## WORK ITEM:
From the entries below, please gather each line containing the string "stderr".

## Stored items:

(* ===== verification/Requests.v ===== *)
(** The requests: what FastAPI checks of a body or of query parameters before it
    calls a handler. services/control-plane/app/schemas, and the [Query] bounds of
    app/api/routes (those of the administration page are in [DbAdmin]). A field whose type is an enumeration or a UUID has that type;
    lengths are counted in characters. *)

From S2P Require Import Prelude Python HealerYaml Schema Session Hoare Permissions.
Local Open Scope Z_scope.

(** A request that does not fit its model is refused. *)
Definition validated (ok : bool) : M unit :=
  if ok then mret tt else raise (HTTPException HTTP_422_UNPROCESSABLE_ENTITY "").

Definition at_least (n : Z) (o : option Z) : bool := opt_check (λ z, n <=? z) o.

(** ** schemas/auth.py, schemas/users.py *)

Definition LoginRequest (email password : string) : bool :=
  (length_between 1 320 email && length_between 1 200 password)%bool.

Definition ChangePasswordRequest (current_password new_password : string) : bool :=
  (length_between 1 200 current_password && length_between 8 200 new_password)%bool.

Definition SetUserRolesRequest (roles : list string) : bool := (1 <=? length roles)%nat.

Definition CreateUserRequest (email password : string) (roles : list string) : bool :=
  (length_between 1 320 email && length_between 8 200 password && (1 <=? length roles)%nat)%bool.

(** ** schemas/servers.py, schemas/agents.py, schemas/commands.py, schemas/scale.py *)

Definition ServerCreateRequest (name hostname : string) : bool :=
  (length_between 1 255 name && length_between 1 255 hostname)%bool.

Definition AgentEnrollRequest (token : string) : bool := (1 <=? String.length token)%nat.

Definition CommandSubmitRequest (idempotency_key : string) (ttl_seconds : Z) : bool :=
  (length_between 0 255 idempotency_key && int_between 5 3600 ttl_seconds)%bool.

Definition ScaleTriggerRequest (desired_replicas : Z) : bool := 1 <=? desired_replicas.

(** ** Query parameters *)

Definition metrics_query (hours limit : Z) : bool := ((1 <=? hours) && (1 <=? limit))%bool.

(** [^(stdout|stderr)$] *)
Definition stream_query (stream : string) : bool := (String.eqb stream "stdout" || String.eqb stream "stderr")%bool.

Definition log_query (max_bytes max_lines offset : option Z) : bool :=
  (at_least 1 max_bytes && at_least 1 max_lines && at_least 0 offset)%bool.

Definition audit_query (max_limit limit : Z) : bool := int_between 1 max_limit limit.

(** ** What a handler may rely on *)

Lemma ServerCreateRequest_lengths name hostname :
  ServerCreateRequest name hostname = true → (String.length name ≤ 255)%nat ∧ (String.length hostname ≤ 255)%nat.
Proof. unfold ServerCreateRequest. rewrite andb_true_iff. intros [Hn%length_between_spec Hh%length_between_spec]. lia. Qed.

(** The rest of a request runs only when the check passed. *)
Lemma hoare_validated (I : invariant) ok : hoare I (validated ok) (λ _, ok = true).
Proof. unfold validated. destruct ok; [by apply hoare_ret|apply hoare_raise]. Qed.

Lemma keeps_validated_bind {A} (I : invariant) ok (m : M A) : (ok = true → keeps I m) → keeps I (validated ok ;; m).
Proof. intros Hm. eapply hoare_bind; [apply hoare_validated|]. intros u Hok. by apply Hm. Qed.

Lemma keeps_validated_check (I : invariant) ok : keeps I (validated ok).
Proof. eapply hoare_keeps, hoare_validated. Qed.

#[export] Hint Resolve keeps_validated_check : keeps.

## EXPECTED ANSWER:
(** [^(stdout|stderr)$] *)
Definition stream_query (stream : string) : bool := (String.eqb stream "stdout" || String.eqb stream "stderr")%bool.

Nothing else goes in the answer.